# What you have to do:
Take the data below and copy exactly the lines starting at the one with "- apply sub_scaled;" and finishing at the one with "split_and!.", both included.
START Data supplied
(* ===== verification/WyhashNumbers.v ===== *)
(** * The random numbers of wyhash ([core/native/hashing/wyhash.h])

    Numbers of a range and doubles made of random words, and the variants of the
    multiplication that mixes them. *)
From S2P Require Import Prelude Doubles Wyhash.

(** ** Doubles *)

(** [(r >> 12) * (1.0 / (1ull << 52))] *)
Definition wy2u01 (r : Z) : option Z := double_mul (double_of_Z (Z.shiftr r 12)) (double_pow2 (-52)).

Definition gaussian_sum (r : Z) : Z :=
  u64 (u64 (Z.land r 0x1fffff + Z.land (Z.shiftr r 21) 0x1fffff) + Z.land (Z.shiftr r 42) 0x1fffff).
Definition wy2gau (r : Z) : option Z :=
  match double_mul (double_of_Z (gaussian_sum r)) (double_pow2 (-20)) with
  | Some product => double_sub product (double_of_Z 3)
  | None => None
  end.

(** ** The other multiplications *)

Definition _wyrot (x : Z) : Z := Z.lor (Z.shiftr x 32) (u64 (Z.shiftl x 32)).

(** [WYHASH_CONDOM > 1]: the inputs are mixed in. *)
Definition _wymum_condom (A B : Z) : Z * Z := let '(lo, hi) := _wymum A B in (Z.lxor A lo, Z.lxor B hi).

(** [WYHASH_32BIT_MUM], without and with them. *)
Definition _wymum_32 (A B : Z) : Z * Z :=
  let hh := u64 (Z.shiftr A 32 * Z.shiftr B 32) in
  let hl := u64 (Z.shiftr A 32 * u32 B) in
  let lh := u64 (u32 A * Z.shiftr B 32) in
  let ll := u64 (u32 A * u32 B) in
  (Z.lxor (_wyrot hl) hh, Z.lxor (_wyrot lh) ll).
Definition _wymum_32_condom (A B : Z) : Z * Z := let '(a, b) := _wymum_32 A B in (Z.lxor A a, Z.lxor B b).

(** [WYTRNG]: mixed with the time of day, in seconds and microseconds. *)
Definition wytrand (tv_sec tv_usec seed : Z) : Z * Z :=
  let teed := Z.lor (u64 (Z.shiftl (u64 tv_sec) 32)) (u64 tv_usec) in
  let teed := _wymix (Z.lxor teed (nth 0 _wyp 0)) (Z.lxor seed (nth 1 _wyp 0)) in
  let seed := _wymix (Z.lxor teed (nth 0 _wyp 0)) (nth 2 _wyp 0) in
  (_wymix seed (Z.lxor seed (nth 3 _wyp 0)), seed).

(** ** Properties *)

Lemma three_scaled : is_scaled (double_of_Z 3) (3 * 2 ^ 20) (-20).
Proof. apply (is_scaled_shift _ 3 0 20); [by apply of_Z_scaled|lia..]. Qed.

Lemma low_bits x : 0 <= Z.land x 0x1fffff < 2 ^ 21.
Proof. change 0x1fffff with (Z.ones 21). rewrite Z.land_ones by lia. apply Z.mod_pos_bound. lia. Qed.

Lemma gaussian_sum_bound r : 0 <= gaussian_sum r <= 3 * (2 ^ 21 - 1).
Proof.
  unfold gaussian_sum. pose proof (low_bits r). pose proof (low_bits (Z.shiftr r 21)). pose proof (low_bits (Z.shiftr r 42)).
  rewrite !wrap_small by (try rewrite wrap_small; pow2_norm; lia). lia.
Qed.

Lemma gaussian_exact r : exists d, wy2gau r = Some d /\ is_scaled d (gaussian_sum r - 3 * 2 ^ 20) (-20).
Proof.
  unfold wy2gau. pose proof (gaussian_sum_bound r) as B. set (s := gaussian_sum r) in *.
  destruct (mul_pow2_scaled (double_of_Z s) s 0 (-20)) as (p & -> & Hp); [apply of_Z_scaled; pow2_norm; lia|pow2_norm; lia|lia..|].
  change (0 + -20) with (-20) in Hp. destruct (Z.eq_dec s 0) as [->|N].
  - cbn in Hp. subst p. replace (0 - 3 * 2 ^ 20) with (- (3 * 2 ^ 20)) by lia. apply zero_sub_scaled; [apply three_scaled|lia..].
  - apply sub_scaled; first [done|apply three_scaled|pow2_norm; lia].
Qed.

(** The doubles are exact: [wy2u01] is the upper 52 bits of the word over
    [2 ^ 52], a number from 0 to below 1; [wy2gau] the sum of three of its fields of
    21 bits over [2 ^ 20], less 3, a number from -3 to below 3.  [wy2u0k] is the
    integer part of the word over [2 ^ 64] times its bound, and below the bound. *)
Theorem wyhash_numbers_range r k (Hr : 0 <= r < 2 ^ 64) (Hk : 0 < k < 2 ^ 64) :
  (exists d, wy2u01 r = Some d /\ is_scaled d (r / 2 ^ 12) (-52) /\ 0 <= r / 2 ^ 12 < 2 ^ 52) /\
  (exists d, wy2gau r = Some d /\ is_scaled d (gaussian_sum r - 3 * 2 ^ 20) (-20) /\
     - (3 * 2 ^ 20) <= gaussian_sum r - 3 * 2 ^ 20 <= 3 * 2 ^ 20 - 3) /\
  wy2u0k r k = r * k / 2 ^ 64 /\ 0 <= wy2u0k r k < k.
Proof.
  split_and!.
  - unfold wy2u01. rewrite Z.shiftr_div_pow2 by lia. assert (B : 0 <= r / 2 ^ 12 < 2 ^ 52) by (pow2_norm; zdiv_lia).
    destruct (mul_pow2_scaled (double_of_Z (r / 2 ^ 12)) (r / 2 ^ 12) 0 (-52)) as (d & E & Hd);
      [apply of_Z_scaled; pow2_norm; lia|pow2_norm; lia|lia..|]. exists d. split_and!; [exact E|exact Hd|lia..].
  - destruct (gaussian_exact r) as (d & E & Hd). pose proof (gaussian_sum_bound r). exists d. split_and!; [done|done|lia|pow2_norm; lia].
  - unfold wy2u0k. by rewrite wymum_value by (unfold word; lia).
  - unfold wy2u0k. rewrite wymum_value by (unfold word; lia). cbn [snd]. apply Z.div_pos; nia.
  - unfold wy2u0k. rewrite wymum_value by (unfold word; lia). cbn [snd]. apply Z.div_lt_upper_bound; nia.
Qed.

Lemma wyhash_numbers_range_witness : exists d, wy2u01 (2 ^ 63) = Some d /\ is_scaled d (2 ^ 51) (-52).
Proof.
  destruct (wyhash_numbers_range (2 ^ 63) 5 ltac:(lia) ltac:(lia)) as [(d & E & S & _) _]. exists d. split; [exact E|exact S].
Defined.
END Data supplied
# Solution:
  - apply sub_scaled; first [done|apply three_scaled|pow2_norm; lia].
Qed.

(** The doubles are exact: [wy2u01] is the upper 52 bits of the word over
    [2 ^ 52], a number from 0 to below 1; [wy2gau] the sum of three of its fields of
    21 bits over [2 ^ 20], less 3, a number from -3 to below 3.  [wy2u0k] is the
    integer part of the word over [2 ^ 64] times its bound, and below the bound. *)
Theorem wyhash_numbers_range r k (Hr : 0 <= r < 2 ^ 64) (Hk : 0 < k < 2 ^ 64) :
  (exists d, wy2u01 r = Some d /\ is_scaled d (r / 2 ^ 12) (-52) /\ 0 <= r / 2 ^ 12 < 2 ^ 52) /\
  (exists d, wy2gau r = Some d /\ is_scaled d (gaussian_sum r - 3 * 2 ^ 20) (-20) /\
     - (3 * 2 ^ 20) <= gaussian_sum r - 3 * 2 ^ 20 <= 3 * 2 ^ 20 - 3) /\
  wy2u0k r k = r * k / 2 ^ 64 /\ 0 <= wy2u0k r k < k.
Proof.
  split_and!.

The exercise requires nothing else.